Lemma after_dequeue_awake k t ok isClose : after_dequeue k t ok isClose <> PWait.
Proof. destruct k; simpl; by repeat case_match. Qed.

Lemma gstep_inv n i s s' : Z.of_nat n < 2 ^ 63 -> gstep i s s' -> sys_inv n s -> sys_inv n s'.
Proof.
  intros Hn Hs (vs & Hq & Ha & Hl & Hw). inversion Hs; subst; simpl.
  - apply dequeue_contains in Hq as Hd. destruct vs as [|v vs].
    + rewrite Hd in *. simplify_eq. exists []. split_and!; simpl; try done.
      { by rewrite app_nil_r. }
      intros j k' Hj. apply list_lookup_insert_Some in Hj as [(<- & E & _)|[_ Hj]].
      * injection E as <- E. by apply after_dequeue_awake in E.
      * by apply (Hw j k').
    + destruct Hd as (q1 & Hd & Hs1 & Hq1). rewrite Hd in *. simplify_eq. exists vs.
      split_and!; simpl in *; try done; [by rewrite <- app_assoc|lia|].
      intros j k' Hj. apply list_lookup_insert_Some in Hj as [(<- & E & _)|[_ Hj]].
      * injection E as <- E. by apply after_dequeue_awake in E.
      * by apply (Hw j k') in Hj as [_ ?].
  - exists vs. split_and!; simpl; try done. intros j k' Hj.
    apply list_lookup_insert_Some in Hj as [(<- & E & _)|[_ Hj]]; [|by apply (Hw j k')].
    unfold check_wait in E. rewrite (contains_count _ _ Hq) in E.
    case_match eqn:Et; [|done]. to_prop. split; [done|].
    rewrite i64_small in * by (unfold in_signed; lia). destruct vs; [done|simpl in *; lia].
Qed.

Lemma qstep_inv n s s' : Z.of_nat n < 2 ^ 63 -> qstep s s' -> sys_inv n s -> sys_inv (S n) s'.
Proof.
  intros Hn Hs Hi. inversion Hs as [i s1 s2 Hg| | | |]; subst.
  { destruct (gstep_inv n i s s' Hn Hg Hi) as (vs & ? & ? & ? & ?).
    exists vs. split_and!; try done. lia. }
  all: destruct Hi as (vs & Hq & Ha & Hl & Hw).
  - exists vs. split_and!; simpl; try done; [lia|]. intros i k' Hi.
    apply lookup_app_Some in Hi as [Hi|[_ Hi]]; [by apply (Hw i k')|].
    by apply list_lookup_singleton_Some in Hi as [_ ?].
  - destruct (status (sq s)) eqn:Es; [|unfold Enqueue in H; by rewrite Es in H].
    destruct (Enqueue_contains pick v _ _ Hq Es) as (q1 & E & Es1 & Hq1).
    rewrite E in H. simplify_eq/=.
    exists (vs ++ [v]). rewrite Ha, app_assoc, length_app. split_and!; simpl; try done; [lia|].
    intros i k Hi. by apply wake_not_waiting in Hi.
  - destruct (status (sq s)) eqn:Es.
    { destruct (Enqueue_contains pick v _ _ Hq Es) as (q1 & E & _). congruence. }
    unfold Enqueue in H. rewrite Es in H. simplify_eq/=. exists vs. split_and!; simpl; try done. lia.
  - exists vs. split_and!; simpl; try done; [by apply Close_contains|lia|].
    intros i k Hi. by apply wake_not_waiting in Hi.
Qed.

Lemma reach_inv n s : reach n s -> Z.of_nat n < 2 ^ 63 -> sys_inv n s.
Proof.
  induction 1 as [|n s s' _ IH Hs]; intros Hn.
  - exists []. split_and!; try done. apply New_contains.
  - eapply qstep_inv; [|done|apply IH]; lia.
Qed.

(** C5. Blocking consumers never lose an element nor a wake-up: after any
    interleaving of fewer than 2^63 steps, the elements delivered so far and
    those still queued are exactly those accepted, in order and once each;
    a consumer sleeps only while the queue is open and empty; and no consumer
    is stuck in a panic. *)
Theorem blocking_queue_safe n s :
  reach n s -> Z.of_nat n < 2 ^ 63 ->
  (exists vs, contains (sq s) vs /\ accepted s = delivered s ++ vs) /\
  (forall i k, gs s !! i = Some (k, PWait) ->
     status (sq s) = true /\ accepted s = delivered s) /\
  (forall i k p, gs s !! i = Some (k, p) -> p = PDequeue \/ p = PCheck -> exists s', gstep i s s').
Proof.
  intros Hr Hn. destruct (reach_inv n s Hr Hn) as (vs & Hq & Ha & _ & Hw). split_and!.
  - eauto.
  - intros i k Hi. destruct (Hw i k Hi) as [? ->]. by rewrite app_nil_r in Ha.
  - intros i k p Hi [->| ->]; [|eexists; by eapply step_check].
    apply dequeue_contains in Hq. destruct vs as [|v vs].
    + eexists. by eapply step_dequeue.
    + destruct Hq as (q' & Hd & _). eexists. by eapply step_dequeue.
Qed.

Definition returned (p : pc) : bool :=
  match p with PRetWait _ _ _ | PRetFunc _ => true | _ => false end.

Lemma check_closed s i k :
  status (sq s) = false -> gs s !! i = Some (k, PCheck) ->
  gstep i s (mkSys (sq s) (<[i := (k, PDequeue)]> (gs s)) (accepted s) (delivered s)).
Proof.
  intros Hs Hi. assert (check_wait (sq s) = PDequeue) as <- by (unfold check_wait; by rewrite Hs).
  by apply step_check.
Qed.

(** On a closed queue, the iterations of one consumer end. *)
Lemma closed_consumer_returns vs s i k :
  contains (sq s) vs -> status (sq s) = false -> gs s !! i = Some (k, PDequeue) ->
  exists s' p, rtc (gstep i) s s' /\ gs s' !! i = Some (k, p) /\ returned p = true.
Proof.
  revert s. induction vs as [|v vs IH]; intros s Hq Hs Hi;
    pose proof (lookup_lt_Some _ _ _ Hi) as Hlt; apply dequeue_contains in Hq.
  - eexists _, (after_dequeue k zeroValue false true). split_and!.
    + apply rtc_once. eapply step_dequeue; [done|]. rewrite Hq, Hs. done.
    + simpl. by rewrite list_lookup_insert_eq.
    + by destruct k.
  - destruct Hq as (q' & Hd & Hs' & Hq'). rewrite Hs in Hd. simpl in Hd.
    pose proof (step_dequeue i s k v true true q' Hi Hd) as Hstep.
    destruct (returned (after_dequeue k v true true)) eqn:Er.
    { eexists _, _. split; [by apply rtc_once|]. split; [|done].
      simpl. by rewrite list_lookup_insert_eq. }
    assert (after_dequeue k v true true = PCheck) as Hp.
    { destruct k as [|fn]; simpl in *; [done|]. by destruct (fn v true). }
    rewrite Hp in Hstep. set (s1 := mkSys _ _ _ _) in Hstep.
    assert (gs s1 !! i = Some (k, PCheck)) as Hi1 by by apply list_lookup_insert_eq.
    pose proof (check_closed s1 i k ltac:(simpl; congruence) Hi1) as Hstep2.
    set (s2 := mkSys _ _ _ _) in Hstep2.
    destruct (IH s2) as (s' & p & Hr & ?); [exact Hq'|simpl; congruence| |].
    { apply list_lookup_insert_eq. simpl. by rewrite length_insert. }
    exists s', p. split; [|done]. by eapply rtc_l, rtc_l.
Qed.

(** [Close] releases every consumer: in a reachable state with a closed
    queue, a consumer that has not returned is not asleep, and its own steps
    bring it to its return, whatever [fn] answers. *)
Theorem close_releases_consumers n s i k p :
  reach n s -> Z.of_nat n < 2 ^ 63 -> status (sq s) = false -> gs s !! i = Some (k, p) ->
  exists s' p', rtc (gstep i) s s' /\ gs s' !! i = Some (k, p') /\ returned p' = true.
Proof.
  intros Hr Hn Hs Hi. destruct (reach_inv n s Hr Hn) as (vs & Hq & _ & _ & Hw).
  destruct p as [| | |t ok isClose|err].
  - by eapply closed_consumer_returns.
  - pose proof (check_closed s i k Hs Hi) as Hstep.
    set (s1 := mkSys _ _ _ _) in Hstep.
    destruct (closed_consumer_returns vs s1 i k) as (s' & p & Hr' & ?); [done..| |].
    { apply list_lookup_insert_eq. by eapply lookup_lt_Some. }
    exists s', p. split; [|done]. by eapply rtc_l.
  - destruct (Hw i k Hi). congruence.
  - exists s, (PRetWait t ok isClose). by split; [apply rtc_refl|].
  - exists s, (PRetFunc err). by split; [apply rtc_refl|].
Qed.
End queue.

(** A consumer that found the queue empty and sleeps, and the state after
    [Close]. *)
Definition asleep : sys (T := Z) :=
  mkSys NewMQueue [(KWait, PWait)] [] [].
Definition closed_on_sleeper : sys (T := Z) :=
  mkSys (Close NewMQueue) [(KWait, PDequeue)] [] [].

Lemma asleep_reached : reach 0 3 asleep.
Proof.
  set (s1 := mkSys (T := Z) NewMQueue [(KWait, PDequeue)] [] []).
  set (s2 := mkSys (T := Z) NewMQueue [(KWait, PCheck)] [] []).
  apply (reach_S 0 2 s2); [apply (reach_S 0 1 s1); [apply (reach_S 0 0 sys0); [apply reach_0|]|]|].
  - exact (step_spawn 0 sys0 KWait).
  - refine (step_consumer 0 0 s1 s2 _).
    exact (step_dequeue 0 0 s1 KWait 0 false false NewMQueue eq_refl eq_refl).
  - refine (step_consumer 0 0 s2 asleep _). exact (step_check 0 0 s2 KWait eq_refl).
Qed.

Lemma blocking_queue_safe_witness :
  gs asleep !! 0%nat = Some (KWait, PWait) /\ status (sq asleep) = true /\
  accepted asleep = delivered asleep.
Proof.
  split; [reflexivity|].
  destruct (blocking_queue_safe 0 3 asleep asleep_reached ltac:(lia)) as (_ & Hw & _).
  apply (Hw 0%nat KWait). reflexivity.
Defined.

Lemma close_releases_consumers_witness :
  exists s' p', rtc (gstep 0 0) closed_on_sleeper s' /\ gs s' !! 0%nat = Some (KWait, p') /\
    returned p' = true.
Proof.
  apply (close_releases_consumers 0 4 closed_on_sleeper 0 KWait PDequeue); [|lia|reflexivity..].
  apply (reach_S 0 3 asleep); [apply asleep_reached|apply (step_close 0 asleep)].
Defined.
◆ ◆ ◆ ◆ ◆ ◆ ◆
[EXERCISE DETAILS]:
Ending with the line containing "split_and!; simpl in", please print exactly the lines of the material above from its first line onward, and nothing else.

[REPLY]:
Lemma after_dequeue_awake k t ok isClose : after_dequeue k t ok isClose <> PWait.
Proof. destruct k; simpl; by repeat case_match. Qed.

Lemma gstep_inv n i s s' : Z.of_nat n < 2 ^ 63 -> gstep i s s' -> sys_inv n s -> sys_inv n s'.
Proof.
  intros Hn Hs (vs & Hq & Ha & Hl & Hw). inversion Hs; subst; simpl.
  - apply dequeue_contains in Hq as Hd. destruct vs as [|v vs].
    + rewrite Hd in *. simplify_eq. exists []. split_and!; simpl; try done.
      { by rewrite app_nil_r. }
      intros j k' Hj. apply list_lookup_insert_Some in Hj as [(<- & E & _)|[_ Hj]].
      * injection E as <- E. by apply after_dequeue_awake in E.
      * by apply (Hw j k').
    + destruct Hd as (q1 & Hd & Hs1 & Hq1). rewrite Hd in *. simplify_eq. exists vs.
      split_and!; simpl in *; try done; [by rewrite <- app_assoc|lia|].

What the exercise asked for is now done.